Seven new draft recommendations on AI submitted for public consultation by the CNIL (2/2)
CNIL publication on its website
In our first article (https://www.lexology.com/library/detail.aspx?g=4decbc09-a91d-4416-9028-529e58c6fe19), we presented the first three CNIL draft recommendations on the design of AI systems, which the authority has put out to public consultation until September 1er 2024. This second article looks at the other four drafts, which deal with informing data subjects, exercising their rights, annotating data and security.
- Informing data subjects
One of the key points of this recommendation lies in the practical examples and good practice set out by the CNIL in the field of AI. For example, the CNIL proposes information templates for the indirect collection of data from third parties or publicly accessible sources, as in the case of web scraping. It also outlines the specific information to be provided when personal data used for training is stored by the model or can be reconstructed by it.

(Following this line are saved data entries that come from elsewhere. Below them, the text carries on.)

(** * slang/util/Hash.h: the wyhash-derived mixer, the per-type hash
      dispatch and the Boost-style hash combiner.

    The development follows the header top to bottom.  Unsigned 64-bit
    values ([uint64_t], [size_t], [uintptr_t] of an LP64 host) are integers
    of [Z] with the wrap-around of every operation written out; memory is a
    function from byte offsets (relative to the [key] pointer) to bytes, read
    in little-endian order, and every load is recorded in a log so that the
    set of offsets a call touches can be stated. *)

From Stdlib Require Import ZArith Lia List Bool.
From Stdlib Require Import Strings.Byte.
From Stdlib Require Import Sorting.Permutation.
Import ListNotations.
Local Open Scope Z_scope.

(** ** Machine words *)

Module Word.

Definition modulus32 : Z := 2 ^ 32.
Definition modulus64 : Z := 2 ^ 64.
Definition modulus128 : Z := 2 ^ 128.

(** [static_cast<uint64_t>], [static_cast<uint32_t>] and the implicit
    truncation of [__uint128_t] arithmetic. *)
Definition to_u32 (x : Z) : Z := x mod modulus32.
Definition to_u64 (x : Z) : Z := x mod modulus64.
Definition to_u128 (x : Z) : Z := x mod modulus128.

Definition add64 (x y : Z) : Z := to_u64 (x + y).
Definition mul64 (x y : Z) : Z := to_u64 (x * y).
Definition shl64 (x n : Z) : Z := to_u64 (Z.shiftl x n).
Definition shr64 (x n : Z) : Z := Z.shiftr x n.
Definition xor64 (x y : Z) : Z := Z.lxor x y.
Definition or64 (x y : Z) : Z := Z.lor x y.

(** [static_cast<uint64_t>(x < y)] *)
Definition lt64 (x y : Z) : Z := if x <? y then 1 else 0.

Definition is_u64 (x : Z) : Prop := 0 <= x < modulus64.

End Word.
Import Word.

(** C-like infix operators on 64-bit words; the [%] recalls the reduction
    modulo [2 ^ 64]. *)
Notation "x +% y" := (add64 x y) (at level 50, left associativity).
Notation "x *% y" := (mul64 x y) (at level 40, left associativity).
Notation "x <<% n" := (shl64 x n) (at level 30, no associativity).
Notation "x >>% n" := (shr64 x n) (at level 30, no associativity).
Notation "x ^% y" := (xor64 x y) (at level 50, left associativity).
Notation "x |% y" := (or64 x y) (at level 50, left associativity).

(** ** detail::hashing::mum and mix *)

(** The three bodies of [mum] selected by the preprocessor. *)
Inductive mul_path : Type :=
| Int128      (* defined(__SIZEOF_INT128__) *)
| Umul128     (* defined(_MSC_VER) && defined(_M_X64) *)
| Portable.   (* neither *)

(** [__uint128_t r = *a; r *= *b; *a = (uint64_t)r; *b = (uint64_t)(r >> 64)] *)
Definition mum_int128 (a b : Z) : Z * Z :=
  let r := to_u128 a in
  let r := to_u128 (r * b) in
  (to_u64 r, to_u64 (Z.shiftr r 64)).

(** The MSVC intrinsic [_umul128(x, y, &hi)]: returns the low 64 bits of the
    full product and stores the high 64 bits. *)
Definition _umul128 (x y : Z) : Z * Z :=
  (to_u64 (x * y), to_u64 (Z.shiftr (x * y) 64)).

Definition mum_umul128 (a b : Z) : Z * Z := _umul128 a b.

Definition mum_portable (a b : Z) : Z * Z :=
  let ha := a >>% 32 in
  let hb := b >>% 32 in
  let la := to_u32 a in
  let lb := to_u32 b in
  let rh := ha *% hb in
  let rm0 := ha *% lb in
  let rm1 := hb *% la in
  let rl := la *% lb in
  let t := rl +% (rm0 <<% 32) in
  let c := lt64 t rl in
  let lo := t +% (rm1 <<% 32) in
  let c := c +% lt64 lo t in
  let hi := rh +% (rm0 >>% 32) +% (rm1 >>% 32) +% c in
  (lo, hi).

Definition mum_on (path : mul_path) (a b : Z) : Z * Z :=
  match path with
  | Int128 => mum_int128 a b
  | Umul128 => mum_umul128 a b
  | Portable => mum_portable a b
  end.

(** [mum(&a, &b); return a ^ b;] *)
Definition mix_on (path : mul_path) (a b : Z) : Z :=
  let '(a', b') := mum_on path a b in a' ^% b'.

(** The rest of the header is modelled on a host with a 128-bit integer
    type; the three bodies agree on 64-bit operands (proved below), which
    makes the choice immaterial. *)
Definition mum : Z -> Z -> Z * Z := mum_on Int128.
Definition mix : Z -> Z -> Z := mix_on Int128.

(** ** Memory and logged loads *)

(** The bytes reachable from the [key] pointer, by offset.  A call never
    learns anything about memory except through [byte_at]. *)
Definition memory : Type := Z -> byte.

(** What running a piece of code gives: its value, or [None] when a loop ran
    out of fuel, together with the offsets it loaded from.  The log follows
    the statements of the source; inside one expression it takes the
    operands left to right, where C++ leaves the order of evaluation open
    (the two [r8] arguments of a [mix] call may be loaded either way round).
    The order of the log is therefore the model's: what is proved of the
    source is which offsets are loaded and how often. *)
Record outcome (A : Type) : Type := Outcome { result : option A; loads : list Z }.
Arguments Outcome {A} _ _.
Arguments result {A} _.
Arguments loads {A} _.

Definition Load (A : Type) : Type := memory -> outcome A.

Definition ret {A} (a : A) : Load A := fun _ => Outcome (Some a) [].

Definition bind {A B} (m : Load A) (f : A -> Load B) : Load B :=
  fun mem =>
    match m mem with
    | Outcome (Some a) l => let o := f a mem in Outcome (result o) (l ++ loads o)
    | Outcome None l => Outcome None l
    end.

Definition out_of_fuel {A} : Load A := fun _ => Outcome None [].

Notation "x <- m ;; k" := (bind m (fun x => k))
  (at level 61, m at next level, right associativity).
Notation "' pat <- m ;; k" := (bind m (fun x => match x with pat => k end))
  (at level 61, pat pattern, m at next level, right associativity).

(** [p[0]] for [p] at offset [o]: one byte, widened. *)
Definition byte_at (o : Z) : Load Z :=
  fun mem => Outcome (Some (Z.of_N (Byte.to_N (mem o)))) [o].

(** [std::memcpy(&v, p, n)] into a zero-initialised integer on a
    little-endian host: byte [k] of the source is bits [8k .. 8k+7]. *)
Fixpoint memcpy_le (n : nat) (o : Z) : Load Z :=
  match n with
  | O => ret 0
  | S k => b <- byte_at o ;; v <- memcpy_le k (o + 1) ;; ret (b + 256 * v)
  end.

Definition r8 (p : Z) : Load Z := memcpy_le 8 p.

Definition r4 (p : Z) : Load Z := memcpy_le 4 p.

(** [k - 1] on [size_t]. *)
Definition sub64 (x y : Z) : Z := to_u64 (x - y).
Notation "x -% y" := (sub64 x y) (at level 50, left associativity).

Definition r3 (p : Z) (k : Z) : Load Z :=
  b0 <- byte_at (p + 0) ;;
  b1 <- byte_at (p + (k >>% 1)) ;;
  b2 <- byte_at (p + (k -% 1)) ;;
  ret ((b0 <<% 16) |% (b1 <<% 8) |% b2).

(** ** detail::hashing::hash(void const*, size_t) *)

Definition secret (i : nat) : Z :=
  nth i [0xa0761d6478bd642f; 0xe7037ed1a0b428db;
         0x8ebc6af09c88c6e3; 0x589965cc75374cc3] 0.

(** [do { ... } while (i > 48);] over the state [(seed, see1, see2, p, i)];
    [p] is the offset of the moving pointer from [key]. *)
Fixpoint do_while48 (fuel : nat) (seed see1 see2 p i : Z)
  : Load (Z * Z * Z * Z * Z) :=
  match fuel with
  | O => out_of_fuel
  | S fuel' =>
      x0 <- r8 p ;; x1 <- r8 (p + 8) ;;
      let seed := mix (x0 ^% secret 1) (x1 ^% seed) in
      y0 <- r8 (p + 16) ;; y1 <- r8 (p + 24) ;;
      let see1 := mix (y0 ^% secret 2) (y1 ^% see1) in
      z0 <- r8 (p + 32) ;; z1 <- r8 (p + 40) ;;
      let see2 := mix (z0 ^% secret 3) (z1 ^% see2) in
      let p := p + 48 in
      let i := i -% 48 in
      if i >? 48 then do_while48 fuel' seed see1 see2 p i
      else ret (seed, see1, see2, p, i)
  end.

(** [while (i > 16) { ... }] over the state [(seed, p, i)]. *)
Fixpoint while16 (fuel : nat) (seed p i : Z) : Load (Z * Z * Z) :=
  if i >? 16 then
    match fuel with
    | O => out_of_fuel
    | S fuel' =>
        x0 <- r8 p ;; x1 <- r8 (p + 8) ;;
        let seed := mix (x0 ^% secret 1) (x1 ^% seed) in
        let i := i -% 16 in
        let p := p + 16 in
        while16 fuel' seed p i
    end
  else ret (seed, p, i).

(** The body of [hash(key, len)] with [key] at offset 0.  Every iteration of
    either loop lowers [i] by at least 16, so [len] iterations are more
    than the loops can use. *)
Definition hash (len : Z) : Load Z :=
  let p := 0 in
  let seed := secret 0 in
  '(a, b, seed) <-
    (if len <=? 16 then
       if len >=? 4 then
         a0 <- r4 p ;;
         a1 <- r4 (p + ((len >>% 3) <<% 2)) ;;
         b0 <- r4 (p + len - 4) ;;
         b1 <- r4 (p + len - 4 - ((len >>% 3) <<% 2)) ;;
         ret ((a0 <<% 32) |% a1, (b0 <<% 32) |% b1, seed)
       else if len >? 0 then
         a <- r3 p len ;; ret (a, 0, seed)
       else ret (0, 0, seed)
     else
       let i := len in
       let fuel := Z.to_nat len in
       '(seed, p, i) <-
         (if i >? 48 then
            '(seed, see1, see2, p, i) <- do_while48 fuel seed seed seed p i ;;
            ret (seed ^% (see1 ^% see2), p, i)
          else ret (seed, p, i)) ;;
       '(seed, p, i) <- while16 fuel seed p i ;;
       a <- r8 (p + i - 16) ;;
       b <- r8 (p + i - 8) ;;
       ret (a, b, seed)) ;;
  ret (mix (secret 1 ^% len) (mix (a ^% secret 1) (b ^% seed))).

(** [hash(uint64_t x)] *)
Definition hash_u64 (x : Z) : Z := mix x 0x9E3779B97F4A7C15.

(** A buffer given by its bytes; offsets past the end read as zero bytes (the
    log, not the value, tells whether a call went there). *)
Definition memory_of (bytes : list byte) : memory :=
  fun o => if (0 <=? o) && (o <? Z.of_nat (length bytes))
           then nth (Z.to_nat o) bytes x00 else x00.

(** ** The [hash<T>] specialisations *)

(** [template<typename T> struct hash]: one instance per specialisation;
    [hasher v] is [hash<T>{}(v)]. *)
Class Hash (T : Type) : Type := hasher : T -> Z.

(** The primary template defers to [std::hash<T>], which the header does
    not define: it is whatever the environment supplies. *)
Definition hash_primary {T : Type} (std_hash : T -> Z) : Hash T :=
  fun obj => std_hash obj.

(** *** Reference wrappers *)

(** A pointer is its address; [reinterpret_cast<uintptr_t>] reads it off. *)
Record pointer : Type := Pointer { address : Z }.
Definition nullptr : pointer := Pointer 0.
Definition reinterpret_cast_uintptr (ptr : pointer) : Z := address ptr.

The CNIL then details the conditions under which the data controller could rely on two derogations provided for by the GDPR to avoid having to provide the information to data subjects. Firstly, the Regulation allows information not to be repeated when the data subjects have already obtained it (articles 13(4) and 14(5)(a) of the GDPR). However, the initial information must be sufficiently precise to exempt the second controller from completing it. For example, the mere mention that data may be reused by third parties in the general information section of a website is deemed insufficient by the CNIL.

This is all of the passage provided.